Cairo University engineering students begin strike to protest violence on campus

Marina Barsoum , Thursday 20 Mar 2014

Striking students blame security forces for the previous day's violence on the campus in which two students allegedly wounded by live ammunition

Cairo University law school in the aftermath of protesters riot (Photo: Albert Raafat)

Students at Cairo University Engineering Faculty began a strike on Thursday in protest against the previous day's violence on campus in which security forces clashed with pro-Muslim Brotherhood student groups, according to Al-Ahram's Arabic news website.

Students in favour of ousted Islamist president Mohamed Morsi protested at several universities across Egypt on Wednesday, resulting in clashes when security forces arrived to disperse them.

Two were killed and 30 injured in the clashes, according to the health ministry.

The striking students at Cairo University, who are from the engineering faculty, condemned the presence of security forces on campus and called for all students detained in the clashes to be released.

They also urged all other students at the university to join their strike.

At Cairo University, explosive experts defused two bombs at the school's law faculty that they say were planted by the Brotherhood, according to Al-Ahram's Arabic news website.

The two bombs were found inside the law faculty later in the day, according to security sources.

Violence erupted during the day at the law school as security forces squared off with protesting students.

Dean of the law school, Mahmoud Kabish, condemned the violence, alleging that many of the protesters had not been students and had destroyed security cameras across the university before the clashes began.

Kabish said that students involved in the clashes will be referred to the university's disciplinary committee and then suspended if found guilty.

Also on Wednesday at Cairo University, students were dispersed by security forces who fired tear gas when they tried to march to the nearby Giza security directorate, according to Al-Ahram's news website.

Two female engineering students were reportedly injured by live ammunition during the clashes on campus, according to state-run news agency MENA.

Clashes also took place on Wednesday at Al-Azhar University in the east Cairo district of Nasr City, where police fired tear gas to disperse protesting students.

Prosecutors told Ahram Online that investigations have begun into seven Al-Azhar students arrested on Wednesday for rioting and staging illegal protests.

Eight female students from Al-Azhar's pharmacy school have been suspended for up to two years.

The scene at Al-Azhar University was calmer on Thursday as security forces intensified their presence at the campus gates.

Al-Azhar's student union has issued a statement expressing outrage that university administrators ordered security forces to disperse the protests.

Wednesday's renewed protests were part of a campaign by the pro-Brotherhood coalition the National Alliance to Support Legitimacy (NASL), which earlier this week called for an 11-day extended protest to mark the three-year anniversary of a constitutional referendum the Brotherhood supported on 19 March 2011.

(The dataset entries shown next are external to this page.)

(* ===== verification/FsNames.v ===== *)
(** * Path names and the inode cache

    [skipelem] takes a path apart into its elements; [iget] and [idup] keep one cache
    slot per inode, with its references counted. *)

From S2P Require Import Prelude Params State Mem Strings Locks Kalloc Vm Sched Procs Sleeplock Bio BioSpec Fs.
Import Spin.

(** ** Paths *)

(** The names [namex] looks up, in order. *)
Fixpoint path_elems (fuel : nat) (path : list Z) : list (list Z) :=
  match fuel with
  | O => []
  | S fuel' =>
      match skipelem path with
      | None => []
      | Some (name, path') => name :: path_elems fuel' path'
      end
  end.

(** A path: names, each after a number of slashes, and trailing slashes. *)
Fixpoint render (l : list (nat * list Z)) (trail : nat) : list Z :=
  match l with
  | [] => replicate trail 47
  | (k, n) :: l' => replicate k 47 ++ n ++ render l' trail
  end.

(** A path element: not empty, and without slashes. *)
Definition elem_ok (n : list Z) : Prop := n <> [] /\ 47 ∉ n.

(** Names after the first are preceded by a slash. *)
Definition separated (l : list (nat * list Z)) : Prop :=
  Forall (fun kn => elem_ok (snd kn)) l /\ Forall (fun kn => (0 < fst kn)%nat) (tail l).

Lemma skip_slashes_app k l : skip_slashes (replicate k 47 ++ l) = skip_slashes l.
Proof. induction k; simpl; done. Qed.

Lemma skip_slashes_id l : hd 0 l <> 47 -> skip_slashes l = l.
Proof.
  destruct l as [|c l]; [done|]. intros Hc. simpl in Hc. unfold skip_slashes.
  destruct c as [|c|c]; try done. do 6 (destruct c as [c|c|]; try done).
Qed.

Lemma span_elem_app n r : 47 ∉ n -> hd 47 r = 47 -> span_elem (n ++ r) = (n, r).
Proof.
  induction n as [|c n IH]; intros Hn Hr; simpl.
  - destruct r as [|c r]; [done|]. simpl in *. by rewrite Hr.
  - apply not_elem_of_cons in Hn as [Hc Hn]. rewrite (proj2 (Z.eqb_neq c 47)) by done. by rewrite IH.
Qed.

Lemma skipelem_render k n r :
  elem_ok n -> hd 47 r = 47 ->
  skipelem (replicate k 47 ++ n ++ r) = Some (take (Z.to_nat DIRSIZ) n, skip_slashes r).
Proof.
  intros [Hne Hns] Hr. unfold skipelem. rewrite skip_slashes_app.
  assert (hd 0 (n ++ r) <> 47) as Hh by (destruct n; [done|]; simpl; apply not_elem_of_cons in Hns as [? _]; done).
  rewrite skip_slashes_id by done. destruct (n ++ r) as [|c l] eqn:E; [by destruct n|]. rewrite <- E.
  by rewrite span_elem_app.
Qed.

Lemma render_head l trail : Forall (fun kn => (0 < fst kn)%nat) l -> hd 47 (render l trail) = 47.
Proof.
  destruct l as [|[k n] l]; intros H; [by destruct trail|]. apply Forall_cons_1 in H as [Hk _]. simpl in *. by destruct k; [lia|].
Qed.

Lemma elems_skip fuel path : path_elems fuel (skip_slashes path) = path_elems fuel path.
Proof.
  destruct fuel; simpl; [done|]. unfold skipelem.
  assert (skip_slashes (skip_slashes path) = skip_slashes path) as ->; [|done].
  clear. induction path as [|c path IH]; [done|]. destruct (Z.eq_dec c 47) as [->|Hc]; [done|].
  rewrite !(skip_slashes_id (c :: path)); done.
Qed.

(** Every path is taken apart into its names: for names without slashes, separated by
    any number of slashes, with any number in front and behind, [namex] looks up exactly
    these names, each cut to [DIRSIZ] characters, and stops after as many rounds. *)
Theorem skipelem_path l trail fuel :
  separated l -> (length (render l trail) < fuel)%nat ->
  path_elems fuel (render l trail) = (fun kn => take (Z.to_nat DIRSIZ) (snd kn)) <$> l.
Proof.
  revert fuel. induction l as [|[k n] l IH]; intros fuel [Hok Hsep] Hfuel.
  { destruct fuel; [done|]. simpl. unfold skipelem. rewrite <- (app_nil_r (replicate trail 47)), skip_slashes_app. done. }
  apply Forall_cons_1 in Hok as [Hn Hok]. simpl in Hn, Hsep. destruct fuel as [|fuel]; [lia|].
  cbn [path_elems render fmap list_fmap]. rewrite skipelem_render by (done || by apply render_head).
  rewrite elems_skip. f_equal. apply IH.
  - split; [done|]. destruct l; [constructor|]. by apply Forall_cons_1 in Hsep as [_ ?].
  - simpl in Hfuel. rewrite !length_app in Hfuel. destruct n; [by destruct Hn|]. simpl in Hfuel. lia.
Qed.

(** ["///a//bb"] of the source's comment. *)
Lemma skipelem_path_witness :
  path_elems 9 (render [(3%nat, [97]); (2%nat, [98; 98])] 0) = [[97]; [98; 98]].
Proof.
  apply (skipelem_path [(3%nat, [97]); (2%nat, [98; 98])] 0 9).
  - split; [|repeat constructor]. repeat constructor; simpl; try discriminate; set_solver.
  - vm_compute. lia.
Defined.

(** ** The inode cache *)

(** References are counted from zero, and no inode is in two slots in use. *)
Definition icache_ok (s : kst) : Prop :=
  Forall (fun ip => 0 <= i_ref ip) (inodes s) /\
  forall i j a b, inodes s !! i = Some a -> inodes s !! j = Some b -> 0 < i_ref a -> 0 < i_ref b ->
    i_dev a = i_dev b -> i_inum a = i_inum b -> i = j.

Lemma icache_insert s s' i a a' :
  icache_ok s -> inodes s !! i = Some a -> inodes s' = <[i := a']> (inodes s) -> 0 <= i_ref a' ->
  (forall j b, j <> i -> inodes s !! j = Some b -> 0 < i_ref b -> 0 < i_ref a' ->
     i_dev b = i_dev a' -> i_inum b = i_inum a' -> False) ->
  icache_ok s'.
Proof.
  intros [Hr Hu] Hi E Ha Hnew. split; rewrite E.
  - apply Forall_insert; [done|done].
  - intros j k b c Hj Hk Hb Hc Hd Hn.
    apply list_lookup_insert_Some in Hj as [(<- & -> & _)|[Hji Hj]];
      apply list_lookup_insert_Some in Hk as [(<- & -> & _)|[Hki Hk]]; try done.
    + exfalso. by apply (Hnew k c).
    + exfalso. by apply (Hnew j b).
    + by apply (Hu j k b c).
Qed.

Lemma inodes_with i fn s a : inodes s !! i = Some a -> inodes (with_inode i fn s) = <[i := fn a]> (inodes s).
Proof. intros H. unfold inodes, with_inode in *. simpl. by apply alter_as_insert. Qed.

Lemma cached_true dev inum ip : cached dev inum ip = true <-> 0 < i_ref ip /\ i_dev ip = dev /\ i_inum ip = inum.
Proof. unfold cached. rewrite !andb_true_iff, Z.ltb_lt, !Z.eqb_eq. tauto. Qed.

(** [iget] in a critical section of its own. *)
Lemma iget_run dev inum s :
  calm s ->
  iget dev inum s =
  match find_from (cached dev inum) 0 (inodes s) with
  | Some i => Ok i (with_inode i (fun ip => ip <| i_ref ::= fun n => n + 1 |>) s)
  | None =>
      match find_from (fun ip => i_ref ip =? 0) 0 (inodes s) with
      | Some i => Ok i (with_inode i (fun ip => ip <| i_dev := dev |> <| i_inum := inum |> <| i_ref := 1 |> <| i_flags := 0 |>) s)
      | None => Panic "iget: no inodes" (lock_st LIcache s)
      end
  end.
Proof.
  intros Hc. unfold iget. mcall calm_acquire; [|done]. mstep. change (inodes (lock_st LIcache s)) with (inodes s).
  destruct (find_from (cached dev inum) 0 (inodes s)) as [i|].
  - unfold set_inode. mstep. erewrite bind_ok; [|by apply (calm_release _ s)]. unfold ret. f_equal; by destruct s.
  - destruct (find_from _ 0 (inodes s)) as [i|]; [|done].
    unfold set_inode. mstep. erewrite bind_ok; [|by apply (calm_release _ s)]. unfold ret. f_equal; by destruct s.
Qed.

Lemma find_cached dev inum s i ip :
  icache_ok s -> inodes s !! i = Some ip -> 0 < i_ref ip -> i_dev ip = dev -> i_inum ip = inum ->
  find_from (cached dev inum) 0 (inodes s) = Some i.
Proof.
  intros [_ Hu] Hi Hr Hd Hn. apply find_from_Some. exists ip. split_and!; [done|by apply cached_true|].
  intros k y Hk Hy. apply not_true_iff_false. intros (Hr' & Hd' & Hn')%cached_true.
  assert (k = i) by (apply (Hu k i y ip); congruence). lia.
Qed.

(** What [iget] does to the slot [i] it picks: [a'] is what it makes of its entry. *)
Lemma iget_picked dev inum s i a fn :
  calm s -> icache_ok s -> inodes s !! i = Some a ->
  i_ref (fn a) = i_ref a + 1 -> i_dev (fn a) = dev -> i_inum (fn a) = inum ->
  (0 < i_ref a -> i_dev a = dev /\ i_inum a = inum) ->
  (i_ref a = 0 -> find_from (cached dev inum) 0 (inodes s) = None) ->
  let s' := with_inode i fn s in
  calm s' /\ icache_ok s' /\ inodes s' !! i = Some (fn a) /\ 0 < i_ref (fn a) /\
  (forall j b, inodes s !! j = Some b -> 0 < i_ref b -> j <> i -> inodes s' !! j = Some b) /\
  (exists s'', iget dev inum s' = Ok i s'').
Proof.
  intros Hc Hok Ha Hr Hd Hn Hold Hnew s'. pose proof (inodes_with i fn s a Ha) as Ei. fold s' in Ei.
  pose proof (Forall_lookup_1 _ _ _ _ (proj1 Hok) Ha) as H0a. simpl in H0a.
  assert (inodes s' !! i = Some (fn a)) as Hi.
  { rewrite Ei. apply list_lookup_insert_eq. by eapply lookup_lt_Some. }
  assert (icache_ok s') as Hok'.
  { apply (icache_insert s s' i a (fn a)); auto; [lia|]. intros j b Hne Hj Hb _ Hd' Hn'.
    destruct (decide (i_ref a = 0)) as [E|E].
    - pose proof (proj1 (find_from_None _ _) (Hnew E) j b Hj) as Hf.
      apply not_true_iff_false in Hf. apply Hf, cached_true. split_and!; congruence.
    - destruct Hold as [? ?]; [lia|]. apply Hne. apply (proj2 Hok j i b a); auto; [lia|congruence|congruence]. }
  split_and!; try done; [lia| |].
  - intros j b Hj _ Hne. rewrite Ei. by rewrite list_lookup_insert_ne.
  - rewrite iget_run by done. rewrite (find_cached dev inum s' i (fn a)); [eauto|done|done|lia|done|done].
Qed.

(** The two outcomes of [iget]. *)
Lemma iget_cases dev inum s :
  calm s -> icache_ok s ->
  (exists i ip s', iget dev inum s = Ok i s' /\ calm s' /\ icache_ok s' /\ inodes s' !! i = Some ip /\
     i_dev ip = dev /\ i_inum ip = inum /\ 0 < i_ref ip /\
     (forall j a, inodes s !! j = Some a -> 0 < i_ref a -> j <> i -> inodes s' !! j = Some a) /\
     (forall a, inodes s !! i = Some a -> i_ref ip = i_ref a + 1 /\
        (0 < i_ref a -> i_dev a = dev /\ i_inum a = inum)) /\
     (exists s'', iget dev inum s' = Ok i s'')) \/
  (exists s', iget dev inum s = Panic "iget: no inodes" s') /\
  Forall (fun a => 0 < i_ref a /\ (i_dev a <> dev \/ i_inum a <> inum)) (inodes s).
Proof.
  intros Hc Hok. rewrite (iget_run dev inum s Hc).
  destruct (find_from (cached dev inum) 0 (inodes s)) as [i|] eqn:E1;
    [|destruct (find_from (fun ip => i_ref ip =? 0) 0 (inodes s)) as [i|] eqn:E2].
  - left. pose proof E1 as (a & Ha & (Hr & Hd & Hn)%cached_true & _)%find_from_Some.
    edestruct (iget_picked dev inum s i a (fun ip => ip <| i_ref ::= fun n => n + 1 |>))
      as (H1 & H2 & H3 & H4 & H5 & H6); cycle -1; [|done|done|done|done|done|done|done|lia].
    do 3 eexists. split; [done|]. split_and!; eauto.
    intros b Hb. rewrite Ha in Hb. by injection Hb as <-.
  - left. pose proof E2 as (a & Ha & Hr%Z.eqb_eq & _)%find_from_Some.
    edestruct (iget_picked dev inum s i a (fun ip => ip <| i_dev := dev |> <| i_inum := inum |> <| i_ref := 1 |> <| i_flags := 0 |>))
      as (H1 & H2 & H3 & H4 & H5 & H6); cycle -1; [|done|done|done|simpl; lia|done|done|lia|done].
    do 3 eexists. split; [done|]. split_and!; eauto.
    intros b Hb. rewrite Ha in Hb. injection Hb as <-. simpl. lia.
  - right. split; [by eexists|]. apply Forall_lookup_2. intros j a Hj.
    pose proof (Forall_lookup_1 _ _ _ _ (proj1 Hok) Hj) as H0a. simpl in H0a.
    pose proof (proj1 (find_from_None _ _) E1 j a Hj) as Hf1.
    pose proof (proj1 (find_from_None _ _) E2 j a Hj) as Hf2%Z.eqb_neq.
    split; [lia|]. destruct (decide (i_dev a = dev)); [|by left]. right. intros En.
    apply not_true_iff_false in Hf1. apply Hf1, cached_true. split_and!; auto; lia.
Qed.

(** C18. [iget] gives out one slot per inode. It finds the inode's slot if it has one and
    counts the new reference, or else takes a slot nobody refers to; slots in use keep
    their inode, the cache never holds an inode twice, and asking for the same inode
    again yields the same slot. It panics only when every slot is in use by others. *)
Theorem iget_unique dev inum s :
  calm s -> icache_ok s ->
  (exists i ip s', iget dev inum s = Ok i s' /\ calm s' /\ icache_ok s' /\ inodes s' !! i = Some ip /\
     i_dev ip = dev /\ i_inum ip = inum /\ 0 < i_ref ip /\
     (forall j a, inodes s !! j = Some a -> 0 < i_ref a -> j <> i -> inodes s' !! j = Some a) /\
     (forall a, inodes s !! i = Some a -> i_ref ip = i_ref a + 1 /\
        (0 < i_ref a -> i_dev a = dev /\ i_inum a = inum)) /\
     (exists s'', iget dev inum s' = Ok i s'')) \/
  (exists s', iget dev inum s = Panic "iget: no inodes" s') /\
  Forall (fun a => 0 < i_ref a /\ (i_dev a <> dev \/ i_inum a <> inum)) (inodes s).
Proof. exact (iget_cases dev inum s). Qed.

Lemma empty_icache_ok s : Forall (fun ip => i_ref ip = 0) (inodes s) -> icache_ok s.
Proof.
  intros F. split.
  - eapply list.Forall_impl; [exact F|]. simpl. lia.
  - intros i j a b Hi _ Ha. pose proof (Forall_lookup_1 _ _ _ _ F Hi) as E. simpl in E. lia.
Qed.

Lemma settled_proc_icache : Forall (fun ip => i_ref ip = 0) (inodes settled_proc).
Proof. apply (bool_decide_unpack _). by vm_compute. Qed.

Lemma iget_unique_witness :
  exists i ip s', iget ROOTDEV 1 settled_proc = Ok i s' /\ inodes s' !! i = Some ip /\ i_inum ip = 1.
Proof.
  destruct (iget_unique ROOTDEV 1 settled_proc (proj1 settled_proc_calm) (empty_icache_ok _ settled_proc_icache))
    as [(i & ip & s' & E & _ & _ & Hi & _ & Hn & _)|[_ H]]; [by exists i, ip, s'|].
  exfalso. pose proof settled_proc_icache as F. destruct (inodes settled_proc) as [|ip l] eqn:E; [by vm_compute in E|].
  apply Forall_cons_1 in H as [[H _] _]. apply Forall_cons_1 in F as [F _]. lia.
Defined.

Other rallies were also held by Brotherhood supporters on Wednesday in several governorates including Sharqiya, Gharbiya, Damietta and Beheira. 

Universities in the cities of Mansoura, Beni Suef and Cairo – including Cairo University and Al-Azhar University – witnessed clashes between pro-Brotherhood students and security forces.

In Beni Suef, Amr Mohamed Ali Kafaty, 13, was shot dead outside of Beni Suef University's campus when clashes erupted between police and students, according to the health ministry.